Small Marvel Prompts ( ⁠•͈⁠ᴗ⁠•͈⁠)

IronHawk Edition!

Angst

'Consuming all the air inside my lungs. Ripping all the skin off my bones, I'm prepared to sacrifice my life. I would gladly do it twice.' "Tony is ready to sacrifice himself to save the people he swore to protect and the people he cares for. A certain Hawk isn't going to let him go however."

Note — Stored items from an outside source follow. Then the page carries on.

(* ===== verification/Web.v ===== *)
(** * The dashboard server ([crates/workbench-cli/src/main.rs])

    [workbench dashboard] serves the board over HTTP on a loopback address: it
    parses one request per connection, hands the operator session out once, and
    calls the controller for those who hold it.  A thread of its own collects the
    observations that event streams replay. *)

From Stdlib Require Import Ascii String.
From S2P Require Import Prelude RustStd RustText Sequences Json Protocol Executors Board.

Module Web.

Section requests.
Import Str Text8.

(** ** Requests *)

Definition CRLF : string := of_codes [13; 10]%nat.
Definition BLANK : string := CRLF +:+ CRLF.
Definition REQUEST_LIMIT : Z := 65536.

(** The length announced by the headers, the bytes before the blank line. *)
Definition content_length (headers : string) : Z :=
  default 0 (line ← bfind (fun line => Str.starts_with "content-length:" (to_ascii_lowercase line)) (lines (from_utf8_lossy headers));
             kv ← split_once ":" line;
             ExecutionCapacity.parse_usize (trim kv.2)).
(** Whether the bytes read hold the whole request. *)
Definition whole (bytes : string) : bool :=
  match find BLANK bytes with
  | Some header_end => u64_add (Z.of_nat header_end + 4) (content_length (Str.take header_end bytes)) <=? len bytes
  | None => false
  end.

Inductive received := TooLarge | Received (bytes : string).
(** The loop of reads, each of which gives some bytes, none at the end. *)
Fixpoint receive (reads : list (outcome string string)) (bytes : string) : outcome string received :=
  match reads with
  | [] => Ok (Received bytes)
  | read :: reads' =>
      chunk ← read;
      if is_empty chunk then Ok (Received bytes)
      else
        let bytes := bytes +:+ chunk in
        if REQUEST_LIMIT <? len bytes then Ok TooLarge
        else if whole bytes then Ok (Received bytes) else receive reads' bytes
  end.

Definition nth_word (n : nat) (default_word line : string) : string := default default_word (split_whitespace line !! n).
Definition first_line (request : string) : string := default "" (head (lines request)).
Definition method (request : string) : string := nth_word 0 "" (first_line request).
Definition target (request : string) : string := nth_word 1 "/" (first_line request).
Definition path (request : string) : string := default "/" (head (split "?" (target request))).
Definition body (request : string) : string :=
  match find BLANK request with
  | None => ""
  | Some i =>
      let rest := Str.drop (i + 4) request in
      match find BLANK rest with Some j => Str.take j rest | None => rest end
  end.

Definition eq_ignore_ascii_case (a b : string) : bool := bool_decide (to_ascii_lowercase a = to_ascii_lowercase b).
Definition header (request name : string) : option string :=
  line ← bfind (fun line => match split_once ":" line with Some (key, _) => eq_ignore_ascii_case key name | None => false end)
           (lines request);
  kv ← split_once ":" line;
  Some (trim kv.2).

'I love you, but I can't find my words.' "Both Tony and Clint like each other deeply, however, it is just that they don't know how to say or show it. The miscommunication leads to them confusing or offending the other. Only words written can express what is meant to be said."

Hurt/Comfort

'Only love can hurt like this.' "Tony asks Clint out for date only to be rejected. Clint thought it was a prank, a joke for jest, but learns from Natasha that Tony really does like him. Clint returns with an apology, genuine feels, and a bouquet of roses."

'If you love them, let them go.' "Clint gets hurt in battle after Tony fails to save him from being defenestrate. Tony leaves with a note left behind, it saying he lets Clint go from the relationship and an apology. Clint wakes up and chases Tony down, unwilling to let Tony go due to being deeply in love with him.

Fluff

'A simple mistake can sometimes be a good thing' "Clint ends up being cursed with cat ears and a tail, gaining some animalistic traits as well. He is moody and irritated to everyone, but is clingy and loving to only Tony. Clint really likes Tony."

'Sometimes I just want a hug... Sometimes I want to cuddle.' "Tony has been working for days straight, dealing with wannabe villains, and having to sort out several issues with different divisions in his company. He wants to sleep, but mostly craves a hug at this point. Clint decides to give Tony a full cuddle session, kidnapping him to his bedroom for comfort and sleep."

18+

'You look good when I carry you, but holding you against your desk... That's bliss.' "Clint loves to carry Tony bridal style often, taking the title 'knight in shining armor.' But he also likes to pin Tony up against the wall or his desk, gently caressing his body, and showing how much he loves Tony."

Fanfiction writers you may do as you please, just send me a link so I may enjoy the content you made please!!!! 🥺😀 (⁠✿⁠^⁠‿⁠^⁠)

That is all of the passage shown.